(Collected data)
---*---

(** * Flum IPTV: playback orchestration core

    A shallow embedding of the renderer-side playback core of Flum IPTV
    (PlayerManager and its three adapters, QualitySelector, StreamRecorder)
    together with the properties of it that the specification states.

    Conventions.
    - A JavaScript string is the list of its UTF-16 code units ([list N]).
    - Objects are records; [null]/[undefined] fields are [option]s.
    - Methods are state transformers; calls made on collaborators (the
      video element, the streaming engines, the caller's callbacks) are
      recorded, in program order, in a trace of [Action]s. *)

From Stdlib Require Import List Bool Arith ZArith NArith Lia String Ascii.
From Stdlib Require Import Permutation Sorted.
Import ListNotations.

(* ================================================================== *)
(** * JavaScript strings *)
(* ================================================================== *)

Module JS.

Definition jsstring := list N.

(** A string literal: one code unit per character. *)
Definition js (s : string) : jsstring :=
  map N_of_ascii (list_ascii_of_string s).

Definition in_range (lo hi c : N) : bool := (lo <=? c)%N && (c <=? hi)%N.

(** [String.prototype.toLowerCase], one code unit at a time.  On the
    Latin-1 range this is the exact mapping (A-Z, and U+00C0..U+00DE
    without the multiplication sign U+00D7).  Code units above it are
    left alone: their real lower-case forms are never one of the ASCII
    characters that occur in a stream marker. *)
Definition lower_unit (c : N) : N :=
  if in_range 65 90 c then (c + 32)%N
  else if in_range 192 222 c && negb (c =? 215)%N then (c + 32)%N
  else c.

Definition toLowerCase (s : jsstring) : jsstring := map lower_unit s.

---*---

## Task description:
All records above must be returned exactly as they appear.

## The completed task:
(** * Flum IPTV: playback orchestration core

    A shallow embedding of the renderer-side playback core of Flum IPTV
    (PlayerManager and its three adapters, QualitySelector, StreamRecorder)
    together with the properties of it that the specification states.

    Conventions.
    - A JavaScript string is the list of its UTF-16 code units ([list N]).
    - Objects are records; [null]/[undefined] fields are [option]s.
    - Methods are state transformers; calls made on collaborators (the
      video element, the streaming engines, the caller's callbacks) are
      recorded, in program order, in a trace of [Action]s. *)

From Stdlib Require Import List Bool Arith ZArith NArith Lia String Ascii.
From Stdlib Require Import Permutation Sorted.
Import ListNotations.

(* ================================================================== *)
(** * JavaScript strings *)
(* ================================================================== *)

Module JS.

Definition jsstring := list N.

(** A string literal: one code unit per character. *)
Definition js (s : string) : jsstring :=
  map N_of_ascii (list_ascii_of_string s).

Definition in_range (lo hi c : N) : bool := (lo <=? c)%N && (c <=? hi)%N.

(** [String.prototype.toLowerCase], one code unit at a time.  On the
    Latin-1 range this is the exact mapping (A-Z, and U+00C0..U+00DE
    without the multiplication sign U+00D7).  Code units above it are
    left alone: their real lower-case forms are never one of the ASCII
    characters that occur in a stream marker. *)
Definition lower_unit (c : N) : N :=
  if in_range 65 90 c then (c + 32)%N
  else if in_range 192 222 c && negb (c =? 215)%N then (c + 32)%N
  else c.

Definition toLowerCase (s : jsstring) : jsstring := map lower_unit s.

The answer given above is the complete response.